Right now, however, there’s every reason for the Australian Cycling Team headed by Simon Jones to be proud of the latest product.Below the photos, you can see the verbatim explanation presented in the official releases. In time, we’ll find out from the riders what effects they can feel and why the bikes are better than what they have ridden before. In the meantime, here is a gallery of images taken by Peter Svendsen Ebro, and supplied by Cycling Australia, to showcase the Electron Pro.


– By Rob Arnold

Official release – 25 February 2020

Press release: Argon18 Electron Pro

Berlin, Germany (February 25, 2020)

After nearly two years of collaborative research and development, Argon 18, in partnership with Cycling Australia, Zipp, Monash University and the University of Adelaide, is thrilled to unveil the result of the new 2020 Electron Pro.
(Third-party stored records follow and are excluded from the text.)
Definition is_failed (m : MissionInstance) : bool := bool_decide (ms_state m = MissionState.FAILED).

Definition demo_refused : list sup_op := [SCreate (demo_mission_ctx "m") demo_loop].

Lemma failed_missions_never_planned_witness :
  exists m, dget (sv_missions (demo_reached demo_refused)) "m" = Some m /\
    ms_state m = MissionState.FAILED /\ ms_plan m = None /\
    agents_of (demo_reached demo_refused) "m" = ∅.
Proof.
  destruct (demo_lookup demo_refused "m" is_failed) as (m & Hm & Hst); [vm_compute; reflexivity|].
  apply bool_decide_eq_true in Hst. exists m. split; [exact Hm|]. split; [exact Hst|].
  exact (failed_missions_never_planned demo_clock demo_hex None demo_text demo_planner 300000
           demo_refused "m" m eq_refl Hm Hst).
Defined.

Definition is_paused (m : MissionInstance) : bool := bool_decide (ms_state m = MissionState.PAUSED).

Lemma start_mission_of_paused_witness :
  exists m, dget (sv_missions (demo_reached (demo_ops ++ [SPause "m"]))) "m" = Some m /\
    ms_state m = MissionState.PAUSED /\
    exists m' s', start_mission demo_clock "m" (demo_reached (demo_ops ++ [SPause "m"]))
        = (Ok m', s') /\
      dget (sv_missions s') "m" = Some m' /\ ms_state m' = MissionState.RUNNING /\
      lm_agents (sv_life s') = lm_agents (sv_life (demo_reached (demo_ops ++ [SPause "m"]))).
Proof.
  destruct (demo_lookup (demo_ops ++ [SPause "m"]) "m" is_paused) as (m & Hm & Hst);
    [vm_compute; reflexivity|].
  apply bool_decide_eq_true in Hst. exists m. split; [exact Hm|]. split; [exact Hst|].
  exact (start_mission_of_paused demo_clock _ "m" m Hm Hst).
Defined.

Lemma sup_cleanup_exact_witness :
  forallb allowed_op (demo_ops ++ demo_end) = true /\
  let s := demo_reached (demo_ops ++ demo_end) in
  let now := demo_clock (lm_reads (sv_life s)) in
  exists s', cleanup demo_clock 10 s
      = (Ok (Z.of_nat (length (filter (fun p => mission_expired now 10 p.2 = true) (sv_missions s)))),
         s') /\
    forall k, dget (sv_missions s') k =
      match dget (sv_missions s) k with
      | Some m => if mission_expired now 10 m then None else Some m
      | None => None
      end.
Proof.
  split; [reflexivity|].
  exact (sup_cleanup_exact demo_clock demo_hex None demo_text demo_planner 300000
           (demo_ops ++ demo_end) 10 eq_refl).
Defined.

Lemma refused_missions_leak_witness :
  exists e, plan_answer demo_clock (demo_mission_ctx "n") demo_loop (demo_reached demo_ops) = Err e /\
    exists m, dget (sv_missions (cleanup demo_clock 10
        (create_mission demo_clock demo_text (demo_mission_ctx "n") demo_loop
           (demo_reached demo_ops)).2).2) "n" = Some m /\ ms_state m = MissionState.FAILED.
Proof.
  assert (Hnew : dmem (sv_missions (demo_reached demo_ops)) "n" = false) by (vm_compute; reflexivity).
  destruct (plan_answer demo_clock (demo_mission_ctx "n") demo_loop (demo_reached demo_ops))
    as [plan|e] eqn:Hans; [vm_compute in Hans; discriminate Hans|].
  assert (He : exn_cls e = PlanningError).
  { vm_compute in Hans. injection Hans as <-. reflexivity. }
  exists e. split; [reflexivity|].
  assert (Hage : 0 <= 10) by lia.
  exact (refused_missions_leak demo_clock demo_hex None demo_text demo_planner 300000 demo_ops
           (demo_mission_ctx "n") demo_loop e 10 eq_refl Hage Hnew Hans He).
Defined.

(** Every task completed, the mission not yet told. *)
Definition demo_almost : list sup_op :=
  demo_ops ++ [SLife (OpComplete "m__code__1"); SLife (OpComplete "m__docs__2"); STick;
               SLife (OpComplete "m__review__3")].

(** The test of one task for [tick_completes]. *)
Definition task_done (s : Supervisor) (mid : string) (t : PlannedTask) : bool :=
  bool_decide (task_id t <> "") &&
  existsb (fun k => match dget (lm_agents (sv_life s)) k with
                    | Some a => bool_decide (ctx_task_id (agent_ctx a) = task_id t) &&
                                bool_decide (agent_state a = AgentState.COMPLETED)
                    | None => false
                    end) (elements (agents_of s mid)).
(** [in_degree[v] += 1] of a [defaultdict(int)]. *)
Definition count_in (d : pydict Z) (v : string) : pydict Z := dset d v (default 0 (dget d v) + 1).

(** [in_degree.setdefault(nid, 0)] for each node. *)
Definition degree_defaults (ids : list string) (d : pydict Z) : pydict Z :=
  fold_left (fun d n => if dmem d n then d else dset d n 0) ids d.

(** The loop of Kahn's algorithm from the two dictionaries: the nodes in the
    order they are taken. *)
Definition kahn_order (adj : pydict (list string)) (deg : pydict Z) : res (list string) :=
  r <-? kahn_loop (fun u order => order ++ [u]) (fun _ _ a => Ok a)
          (fun u => Ok (default [] (dget adj u))) (length deg) deg (zero_degree deg) [] ;;
  Ok r.2.

(** The degrees of [_detect_cycles], filled from the adjacency. *)
Definition cycle_degrees (m : Mission) : pydict Z :=
  degree_defaults (node_ids m)
    (fold_left count_in (flat_map (fun u => default [] (dget (adjacency (epairs m)) u))
                           (dkeys (adjacency (epairs m)))) []).

(** [_detect_cycles] *)
Definition mission_detect_cycles (m : Mission) : res bool :=
  order <-? kahn_order (adjacency (epairs m)) (cycle_degrees m) ;;
  Ok (negb (bool_decide (length order = length (mi_nodes m)))).

Definition edge_issues (ids : list string) (e : MissionEdge) : list message :=
  (if decide (me_source e ∈ ids) then [] else [Msg "Edge source '{}' not in nodes" [me_source e]]) ++
  (if decide (me_target e ∈ ids) then [] else [Msg "Edge target '{}' not in nodes" [me_target e]]).

(** [validate_graph]: the issues, and the mission, VALIDATED without any. *)
Definition mission_validate (m : Mission) : res (list message * Mission) :=
  cyclic <-? mission_detect_cycles m ;;
  let issues := flat_map (edge_issues (node_ids m)) (mi_edges m) ++
                (if cyclic : bool then [Msg "Graph contains cycles — must be a DAG" []] else []) in
  Ok (issues, match issues with [] => with_status MissionStatus.VALIDATED m | _ => m end).

(** [topological_sort]: the order found, whatever the cycles. *)
Definition mission_topological_sort (m : Mission) : res (list string) :=
  kahn_order (adjacency (epairs m))
    (degree_defaults (node_ids m) (fold_left count_in (map snd (epairs m)) [])).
With cutting-edge aero optimisation and stiffness to match the massive outputs of the world’s most powerful riders, the new Electron Pro is ready to make its mark on the world stage in 2020.

Top athletes know that it takes a team to reach the podium of the world’s most prestigious sporting events – and it took a team to create the machine to get them there.

“This project brought together a team committed to innovation, optimisation, and performance,” says Martin Faubert, VP Product, Argon 18. “By combining resources to develop the best possible equipment, we now have a bike that pushes the boundaries in every way, giving riders every possible advantage in the quest for gold.”

“We are really proud of this bike, and it’s through real teamwork and collaboration that Argon 18 and Zipp have developed this bike for us,” says Simon Jones, Performance Director at Cycling Australia. “To have the bike on time is excellent, as it gives all the riders time to get used to the feeling, which they all have done very quickly. I want to thank everyone at Argon 18, Zipp and CA who worked together – across many time zones – to deliver our new bike.”

The most immediately noticeable features on the new Electron Pro are the radically slender pursuit fork coupled with the custom-designed Zipp Super-9 Tubular Track Disc AUS wheelset, as well as the custom-moulded sprint handlebars and pursuit extensions. The bike also features an integrated timing chip, for a fully loaded velodrome winner.


The new Electron Pro:

  • Over 4500 hours of engineering: design, modelling and testing.
  • For both sprint and pursuit configuration, drag has been decreased and stiffness increased to provide a higher-performing frameset, as benchmarked against the previous-generation Electron Pro.
  • Extensive work was done developing the narrow fork, reducing the fork drag by up to 30% compared to the previous-generation Electron Pro.

The biggest aero gains were made by working closely with athletes, coaches and Cycling Australia’s aerodynamicist to achieve precise rider position, optimising both the lowest drag and highest power output. To achieve that we have developed an integrated drop bar for bunch races, and sprint and custom extension bars for the team pursuit. 

The strongest athletes need the strongest equipment. We, therefore, raised the maximum resistance up to 350kgf – more than 3x the load recommended for the BB by ISO test standards. We did the same thing for the cockpit, where we doubled the load compared to ISO standards for fatigue and ultimate strength testing.